_ASSIGNMENT:_
Gather all lines in the entries that include the word "requests".

_DATA FOR THIS TASK:_
(** A check that does not count past [u32]. *)
Lemma check_at_key `{Profile} key lim window now l :
  lim_live l →
  let e := window_step window now (entry_of l key) in
  (1 ≤ e.2 ≤ u32_max)%Z →
  let '(r, l') := InMemory.check_at key lim window now l in
  r = Ret (decide_used lim e.2 (Duration_as_secs
        (default 0%Z (Duration_checked_sub window (duration_since now e.1)))))
  ∧ lim_live l'
  ∧ mu_val (InMemory.lim_windows l') = <[key := e]> (mu_val (InMemory.lim_windows l)).
Proof.
  intros Hl e. destruct l as [[ws p]]. subst e.
  unfold lim_live, entry_of, InMemory.check_at, with_lock in *; simpl in *. subst p.
  unfold InMemory.check_section, window_step.
  set (e := if (window <=? _)%Z then _ else _). simpl. intros He.
  rewrite u32_add_exact by lia. done.
Qed.

Lemma window_step_count window now e (n : Z) :
  (∀ e0, e = Some e0 → (0 ≤ e0.2 ≤ n)%Z) → (0 ≤ n)%Z →
  (1 ≤ (window_step window now e).2 ≤ n + 1)%Z.
Proof.
  intros He Hn. unfold window_step. destruct e as [e0|]; simpl.
  - specialize (He e0 eq_refl). case_match; simpl; lia.
  - case_match; simpl; lia.
Qed.

(** The other keys do not matter, nor does a poisoned limiter. *)
Lemma check_at_other `{Profile} key lim window now l k :
  k ≠ key → entry_of (InMemory.check_at key lim window now l).2 k = entry_of l k.
Proof.
  intros Hk. unfold entry_of, InMemory.check_at, with_lock.
  destruct (mu_poisoned _); [done|]. unfold InMemory.check_section. set (e := if (window <=? _)%Z then _ else _).
  destruct (u32_add e.2 1); simpl; by rewrite lookup_insert_ne.
Qed.

Lemma check_at_poisoned `{Profile} key lim window now l :
  ¬ lim_live l →
  (∃ m, (InMemory.check_at key lim window now l).1 = Panic m)
  ∧ (InMemory.check_at key lim window now l).2 = l.
Proof.
  intros Hl. destruct l as [[ws p]]. unfold lim_live, InMemory.check_at, with_lock in *; simpl in *.
  destruct p; [by split; [eexists|]|done].
Qed.

(** While a limiter works, a key has been counted at most this often. *)
Definition key_le (n : nat) (k : string) (l : InMemory.Limiter) : Prop :=
  lim_live l → ∀ e, entry_of l k = Some e → (0 ≤ e.2 ≤ Z.of_nat n)%Z.

Lemma check_at_live `{Profile} n key lim window now l :
  lim_live l → key_le n key l → (Z.of_nat n < u32_max)%Z →
  let e := window_step window now (entry_of l key) in
  let '(r, l') := InMemory.check_at key lim window now l in
  r = Ret (decide_used lim e.2 (Duration_as_secs
        (default 0%Z (Duration_checked_sub window (duration_since now e.1)))))
  ∧ lim_live l' ∧ entry_of l' key = Some e ∧ key_le (S n) key l'.
Proof.
  intros Hl Hk Hn e.
  pose proof (window_step_count window now (entry_of l key) (Z.of_nat n) (Hk Hl) ltac:(lia)) as He.
  pose proof (check_at_key key lim window now l Hl) as Hkey.
  destruct (InMemory.check_at key lim window now l) as [r l'].
  destruct Hkey as (-> & Hl' & Hw); [cbv zeta; unfold u32_max in *; lia|].
  assert (Hent : entry_of l' key = Some e) by (unfold entry_of; by rewrite Hw, lookup_insert_eq).
  split_and!; [done..|]. intros _ e0. rewrite Hent. intros [= <-]. unfold e. lia.
Qed.

(** *** Counting the allowed requests of one key in an interval *)

Definition later (t : Z) (ts : list Z) : Prop := Forall (λ t', (t ≤ t')%Z) ts.

(** The clock is monotonic. *)
Fixpoint nondecreasing (ts : list Z) : Prop :=
  match ts with [] => True | t :: ts => later t ts ∧ nondecreasing ts end.

Lemma later_trans s t ts : (s ≤ t)%Z → later t ts → later s ts.
Proof. intros Hst Hl. eapply Forall_impl; [exact Hl|]. simpl. lia. Qed.

Section burst.
Context (L W a : Z).

(** The allowed requests at the times [ts] that fall in [[a, a + W)], counting
    with the window entry [e]. *)
Fixpoint allowed_in (ts : list Z) (e : option (Z * Z)) : Z :=
  match ts with
  | [] => 0
  | t :: ts =>
      let e := window_step W t e in
      ((if (a <=? t)%Z && (t <? a + W)%Z && (e.2 <=? L)%Z then 1 else 0)
       + allowed_in ts (Some e))%Z
  end.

_COMPLETED TASK:_
(** *** Counting the allowed requests of one key in an interval *)
(** The allowed requests at the times [ts] that fall in [[a, a + W)], counting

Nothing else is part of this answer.